Pest Smart interventions and their influence on farmer pest management practices in Tra Hat village, Bac Lieu Province, Vietnam: results of a survey.

Published online
06 Dec 2017
Content type
Bulletin
URL
https://cgspace.cgiar.org/rest/bitstreams/120863/retrieve

Author(s)
Sivapragasam Annamalai & Chien, H. V. & Li, K. S. & Duong, L. M.

Publication language
English
Location
Vietnam

Abstract

Climate change generally contributes to new and escalating crop pests and diseases, and their intractable management scenarios. Pest Smart, a package of climate-smart interventions, helps address these scenarios to build farmers' resilience to pests and diseases and provide them with knowledge in managing them. Among the interventions included are innovative participatory and climate-adaptive agricultural practices, ecological engineering (EE), and the use of non-chemical approaches underpinned by an advisory framework such as the plant clinic approach. A pre-Pest Smart (baseline) and post-Pest Smart intervention study was carried out 15 months after the baseline study was conducted to assess the influence of the Pest Smart activities on farmers' practices, attitudes and beliefs on pest management in Tra Hat village, Bac Lieu Province, Vietnam. Farmers advocating Pest Smart activities showed favorable changes in their practices, attitudes and beliefs. Farmers reported an increase in dry yield of rice, reduced rice seeding rate (from 6.9 t/ha to 7.8 t/ha), reduced application of nitrogenous fertilizer (from 109.5 kg/ha to 93.3 kg/ha), and reduced number of insecticide sprays per season (from 3.4 times per season to 2.7 times per season).

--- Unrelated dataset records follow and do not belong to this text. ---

Lemma report_spec f events ready a :
  report (Some f) events ready a = (ready ++ events, foldl (λ a fd, f fd a) a events).
Proof.
  revert ready a. induction events as [|fd events IH]; intros ready a; simpl; [by rewrite app_nil_r|].
  by rewrite IH, <-(assoc_L (++)).
Qed.

(** [wait] reports the first 64 ready descriptors, calls the callback once for each,
    in order, and returns their number; on a timeout or an error it reports
    nothing and calls nothing. *)
Lemma wait_spec f timeout_ms epoll_wait m a :
  on_readable_ m = Some f →
  wait timeout_ms epoll_wait m a =
  let answer := epoll_wait timeout_ms in
  let events := take max_events (default [] (ready answer)) in
  (λ ms, (ms, (events, match ready answer with None => (-1)%Z | Some _ => Z.of_nat (length events) end,
               foldl (λ a fd, f fd a) a events))) <$> blocked answer.
Proof.
  intros Hf. unfold wait. cbv zeta. destruct (epoll_wait timeout_ms) as [[ms|] [fds|] wk]; try done. simpl. do 2 f_equal.
  destruct (Z.leb_spec (Z.of_nat (length (take max_events fds))) 0) as [Hz|Hz].
  - destruct (take max_events fds) as [|x l] eqn:E; [done|]. simpl in Hz. lia.
  - by rewrite Hf, report_spec.
Qed.

End Multiplexer.
Arguments t : clear implicits.
End IoMultiplexer.

(** ** Connections *)

(** The answer to one call of [accept] and to the calls that follow it for the new
    descriptor: the peer's address text and port (in network order) as [accept]
    reports it, the same from [getpeername] if that succeeds, the descriptor's
    flags, and the connection's future.  [stopped] says that the server was stopped
    while the call was pending. *)
Record Accepted := mkAccepted {
  client_fd : Z;
  client_addr : string;
  client_port : Z;
  peername : option (string * Z);
  getfl : Z;
  conn_input : list (option ascii);
  conn_writes : list (option nat);
  stopped : bool
}.

(** [inet_ntop] text, a colon and the port. *)
Definition address_text (addr : string) (port : Z) : string := addr +:+ ":" +:+ to_string (ntohs port).

(** What both loops work on: the server, the handler with the state it acts on, the
    session counter and the error stream. *)
Section Loops.
Context {H : Type}.

Record Env := mkEnv {
  server : TcpServer.t;
  handler_ : option (ClientSession.t → H → H);
  hstate : H;
  g_session_counter : N;
  log : Logger.t
}.

Definition stop_env (e : Env) : Env :=
  mkEnv (TcpServer.stop (server e)).1 (handler_ e) (hstate e) (g_session_counter e) (log e).
Definition with_log (l : Logger.t) (e : Env) : Env :=
  mkEnv (server e) (handler_ e) (hstate e) (g_session_counter e) l.
Definition env_set_handler (h : ClientSession.t → H → H) (e : Env) : Env :=
  mkEnv (server e) (Some h) (hstate e) (g_session_counter e) (log e).

(** [std::make_unique<ClientSession>(client_fd, peer)]. *)
Definition new_session (peer : string) (a : Accepted) (e : Env) : Env * ClientSession.t :=
  let '(session, g) := ClientSession.make (getfl a) (conn_input a) (conn_writes a) (client_fd a) peer
    (g_session_counter e) in
  (mkEnv (server e) (handler_ e) (hstate e) g (log e), session).

(** The call of the handler. *)
Definition hand_over (h : ClientSession.t → H → H) (session : ClientSession.t) (e : Env) : Env :=
  mkEnv (server e) (handler_ e) (h session (hstate e)) (g_session_counter e) (log e).

End Loops.
Arguments Env : clear implicits.

Module AcceptLoop.
Section Loop.
Context {H : Type}.

(** [sessions_] keeps the sessions when there is no handler. *)
Record t := mk { env : Env H; sessions_ : list ClientSession.t }.

Definition make (e : Env H) : t := mk e [].
Definition set_handler (h : ClientSession.t → H → H) (l : t) : t :=
  mk (env_set_handler h (env l)) (sessions_ l).

Definition peer_address (a : Accepted) : string :=
  match peername a with
  | None => "unknown"
  | Some (addr, port) => address_text addr port
  end.

Definition run_once (a : Accepted) (l : t) : t :=
  if negb (TcpServer.running_ (server (env l))) then l
  else
    let e := if stopped a then stop_env (env l) else env l in
    if (client_fd a <? 0)%Z then
      mk (if TcpServer.running_ (server e) then with_log (Logger.log_warn "accept failed" (log e)) e else e)
        (sessions_ l)
    else
      let '(e, session) := new_session (peer_address a) a e in
      let e := with_log (Logger.log_info ("client connected id=" +:+ to_string (Z.of_N (ClientSession.id_ session)) +:+
        " peer=" +:+ ClientSession.peer_addr_ session) (log e)) e in
      match handler_ e with
      | Some h => mk (hand_over h session e) (sessions_ l)
      | None => mk e (sessions_ l ++ [session])
      end.

(** [sessions_.erase(std::remove_if(... !s->alive()))]; the destructors of the
    erased sessions have nothing left to close. *)
Definition erase_closed (l : t) : t :=
  mk (env l) (filter (λ s, ClientSession.alive_ s = true) (sessions_ l)).

(** The loop, over the answers to the coming calls of [accept]; the result has the
    sessions it closes at its end.  [None]: still running when the answers end. *)
Fixpoint run_until_stopped (answers : list Accepted) (l : t) : option (t * list ClientSession.t) :=
  if negb (TcpServer.running_ (server (env l))) then
    Some (mk (env l) [], ClientSession.mark_closed <$> sessions_ l)
  else
    match answers with
    | [] => None
    | a :: answers' => run_until_stopped answers' (erase_closed (run_once a l))
    end.

Definition active_sessions (l : t) : nat := length (sessions_ l).

End Loop.
Arguments t : clear implicits.
End AcceptLoop.

Module AsyncAcceptLoop.
Section Loop.
Context {H : Type}.

(** The environment and the answers to the coming calls of [accept], which the
    callback consumes. *)
Record World := mkWorld { env : Env H; answers : list Accepted }.

(** The members: the multiplexer; the server and the handler are in the world. *)
Definition t : Type := IoMultiplexer.t World.

Definition set_handler (h : ClientSession.t → H → H) (w : World) : World :=
  mkWorld (env_set_handler h (env w)) (answers w).

Definition handle_readable (w : World) : World :=
  match answers w with
  | [] => w
  | a :: rest =>
      let e := if stopped a then stop_env (env w) else env w in
      if (client_fd a <? 0)%Z then mkWorld e rest
      else
        let '(e, session) := new_session (address_text (client_addr a) (client_port a)) a e in
        match handler_ e with
        | Some h => mkWorld (hand_over h session e) rest
        | None => mkWorld e rest
        end
  end.
(** The steps of the main thread and of the workers. *)
Inductive serve_step : t → t → Prop :=
| step_bind a now r r' :
    phase r = Binding → TcpServer.socket a ∉ TcpServer.listening (process r) →
    bind_step a now r ⇓ r' → serve_step r r'
| step_accept choice a now1 now2 r r' :
    phase r = Accepting → loop_running r = true → stopped a = false →
    accept_step choice a now1 now2 r ⇓ r' → serve_step r r'
| step_leave r : phase r = Accepting → loop_running r = false → serve_step r (leave_loop r)
| step_join r r' : join_step r = Some r' → serve_step r r'
| step_final r : phase r = FinalWrite → serve_step r (final_step r)
| step_take i r r' : live r → take_step i r = Some r' → serve_step r r'
| step_request clock i r r' : live r → request_step clock i r = Some r' → serve_step r r'
| step_finish i r r' : live r → finish_step i r = Some r' → serve_step r r'.

(** All steps: also those of the schedulers, signals, workers that fall asleep or wake,
    and clients that send more. *)
Inductive step : t → t → Prop :=
| step_serve r r' : serve_step r r' → step r r'
| step_snapshot clock failure r r' : live r → snapshot_step clock failure r = Some r' → step r r'
| step_sweep clock r r' : live r → sweep_step clock r = Some r' → step r r'
| step_signal sig r r' : live r → signal_step sig r ⇓ r' → step r r'
| step_doze i r r' : doze_step i r = Some r' → step r r'
| step_arrive more i r r' : live r → arrive_step more i r = Some r' → step r r'.

(** ** The invariant *)

(** The session a worker serves stands for the task it took: the same connection,
    whose descriptor is closed exactly when the session is. *)
Definition serves (task session : ClientSession.t) : Prop :=
  ClientSession.id_ session = ClientSession.id_ task ∧ (0 ≤ ClientSession.fd_ task)%Z ∧
  ClientSession.owns (ClientSession.fd_ task) session.
Definition served_to_end (task session : ClientSession.t) : Prop :=
  ClientSession.id_ session = ClientSession.id_ task ∧ ClientSession.alive_ session = false ∧
  ClientSession.closed session = [ClientSession.fd_ task].

Definition busy (pl : ThreadPool.t ClientSession.t) (d : gmap nat ClientSession.t) : Prop :=
  ∀ i, match ThreadPool.workers_ pl !! i with
       | Some (ThreadPool.Running task) => ∃ s, d !! i = Some s ∧ serves task s
       | _ => d !! i = None
       end.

The perceived losses were also reduced significantly from 1,452 kg/ha to 718 kg/ha (reduction of 51% perceived loss of rice yield to pests). More farmers also applied insecticides at a later rice growth stage (33 days after seeding) compared to as early as 19 DAS before the intervention. Farmers generally expressed a more positive attitude towards EE practices, but certain perceived barriers still remain, such as the difficulty of growing vegetables without pesticide use and the use of rice bunds for growing flowers. More time and sustained effort is needed to modify behaviors, retain positive changes, and remove the perceived barriers.